We begin by reviewing three related summaries of association between two numeric variables: covariance, correlation, and slope.
Next, we treat linear regression as a linear model. Just like the models with categorical an explanatory variable and a numeric response, a regression model generates predicted values and residuals. The difference is that regression uses a numeric explanatory variable directly, rather than first sorting observations into groups. We will see how the intercept and slope define the regression line, how to use this line to make predictions, and how to calculate residuals.
Before we get too excited about our model, we will pause to consider assumptions of linear regression. We will also discuss what to do when these assumptions are imperfect, because real biological data rarely behave perfectly.
We then learn to quantify uncertainty in our regression coefficients.

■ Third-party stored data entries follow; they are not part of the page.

Lemma C5_path_resolution_witness :
  resolve_path sample_region 0 17 = Py.str_of "/$bunfs/root/a.js"
  /\ resolve_path (Py.bytes_of "lib/b.js") 0 8 = Py.str_of "lib/b.js"
  /\ resolve_path (BUNFS_ROOT ++ [x2f; x61] ++ repeat xff 40) 0 14
     = Py.str_of "/$bunfs/root/a" ++ repeat 0xFFFD 20
  /\ Py.split_first x00 (Py.bytes_of "a.js" ++ x00 :: Py.bytes_of "b")
     = Py.bytes_of "a.js"
  /\ Py.decode (map byte_of_Z (utf8_encode 0x20AC) ++ [xff; xe2; x41; xc3])
     = [0x20AC; 0xFFFD; 0xFFFD; 0x41; 0xFFFD]
  /\ Py.decode [xe0; x80; xed; xa0; xf0; x9f; x98; x41; xe2; x82]
     = [0xFFFD; 0xFFFD; 0xFFFD; 0xFFFD; 0xFFFD; 0x41; 0xFFFD].
Proof.
  destruct C5_path_resolution as (Hcases & _ & Hsplit & Hdecode).
  destruct Hdecode
    as (_ & Hascii & Hvalid & Hstart & Hlead & Hsecond & Htwo & _ & _
        & Hfourth).
  split; [|split; [|split; [|split; [|split]]]].
  - destruct (Hcases sample_region 0 17) as [_ H]; [lia | lia |].
    destruct (H 0%nat) as [H1 _].
    + apply rfind_at_last. reflexivity.
    + apply rfind_at_last. reflexivity.
    + apply (H1 17%nat); [lia | reflexivity |].
      intros j Hj.
      do 17 (destruct j as [|j]; [vm_compute; discriminate|]). lia.
  - destruct (Hcases (Py.bytes_of "lib/b.js") 0 8) as [H _];
      [lia | lia |].
    apply H. apply rfind_at_none. reflexivity.
  - destruct (Hcases (BUNFS_ROOT ++ [x2f; x61] ++ repeat xff 40) 0 14)
      as [_ H]; [lia | lia |].
    destruct (H 0%nat) as [_ H2].
    + apply rfind_at_last. reflexivity.
    + apply rfind_at_last. reflexivity.
    + destruct H2 as [H2 H3].
      * intros j _ Hj. apply nth_error_In in Hj.
        repeat (destruct Hj as [Hj | Hj]; [discriminate|]). destruct Hj.
      * etransitivity; [exact H2|]. cbv zeta in H3. rewrite H3. reflexivity.
  - apply Hsplit. intros Hin.
    repeat (destruct Hin as [Hin | Hin]; [discriminate|]). destruct Hin.
  - rewrite Hvalid by (left; lia).
    rewrite (Hstart xff) by (right; vm_compute; discriminate).
    rewrite (Hsecond xe2 x41).
    + change [x41; xc3] with ([x41] ++ [xc3]).
      rewrite (Hascii [x41] [xc3] eq_refl).
      now rewrite (Hlead xc3)
        by (vm_compute; split; (discriminate || reflexivity)).
    + vm_compute; split; (discriminate || reflexivity).
    + change (Py.byte_val xe2) with 226. change (Py.byte_val x41) with 65.
      unfold continues, is_trail. lia.
  - rewrite (Hsecond xe0 x80).
    2: vm_compute; split; (discriminate || reflexivity).
    2: { change (Py.byte_val xe0) with 224. change (Py.byte_val x80) with 128.
         unfold continues, is_trail. lia. }
    rewrite (Hstart x80) by (left; vm_compute; split; (discriminate || reflexivity)).
    rewrite (Hsecond xed xa0).
    2: vm_compute; split; (discriminate || reflexivity).
    2: { change (Py.byte_val xed) with 237. change (Py.byte_val xa0) with 160.
         unfold continues, is_trail. lia. }
    rewrite (Hstart xa0) by (left; vm_compute; split; (discriminate || reflexivity)).
    rewrite (Hfourth xf0 x9f x98 x41).
    2: vm_compute; split; (discriminate || reflexivity).
    2: { change (Py.byte_val xf0) with 240. change (Py.byte_val x9f) with 159.
         unfold continues, is_trail. lia. }
    2: { change (Py.byte_val x98) with 152. unfold is_trail. lia. }
    2: { change (Py.byte_val x41) with 65. unfold is_trail. lia. }
    change [x41; xe2; x82] with ([x41] ++ [xe2; x82]).
    rewrite (Hascii [x41] [xe2; x82] eq_refl).
    rewrite (Htwo xe2 x82).
    + reflexivity.
    + vm_compute; split; (discriminate || reflexivity).
    + change (Py.byte_val xe2) with 226. change (Py.byte_val x82) with 130.
      unfold continues, is_trail. lia.
Defined.

(** The entry of [long_entry_region] is declared with its first 14
    bytes.  No null byte lies within the [14 + 20] bytes at the marker,
    the first one is at index 1014, and the path is read up to it: 1014
    characters, not the 34 of the bounded read.  No bound will do: an
    entry of the root, [n] bytes and a null byte gives a path of
    [12 + n] characters for a declared length of 12. *)
Lemma C5_counterexample :
  Py.find (Py.slice long_entry_region 0 (0 + 14 + 20)) [x00] 0 = -1
  /\ Py.find long_entry_region [x00] 0 = 1014
  /\ resolve_path long_entry_region 0 14 =
     Py.str_of "/$bunfs/root/a" ++ repeat 98 1000
  /\ Py.len (resolve_path long_entry_region 0 14) = 1014
  /\ resolve_path long_entry_region 0 14 <>
     Py.decode (Py.split_first x00
                  (Py.slice long_entry_region 0 (0 + 14 + 20)))
  /\ Py.len (Py.decode (Py.split_first x00
                          (Py.slice long_entry_region 0 (0 + 14 + 20)))) = 34
  /\ forall n : nat,
       Py.len (resolve_path (BUNFS_ROOT ++ repeat x61 n ++ [x00]) 0 12)
       = 12 + Z.of_nat n.
Proof.
  repeat split; try (vm_compute; reflexivity).
  - intros H. apply (f_equal (@length Z)) in H. vm_compute in H. discriminate.
  - intros n. rewrite resolve_path_long. unfold Py.len.
    rewrite length_app, repeat_length.
    change (length (Py.str_of "/$bunfs/root")) with 12%nat. lia.
Qed.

Next, we will learn to test the null hypothesis that the slope equals zero. We will do this in three related ways: with a t-test for the slope, with an ANOVA/F-test based on model and error variation, and with a permutation test that builds a null distribution by shuffling the data.
After that, we will step back and consider caveats in making predictions from linear models. We will see that predictions from linear regression are only trustworthy when they stay close to the range and context of the data used to fit the model.
Finally, we will end with a practical workflow regression in R.

This chapter lays the foundation for the more complex linear models in the remainder of this section.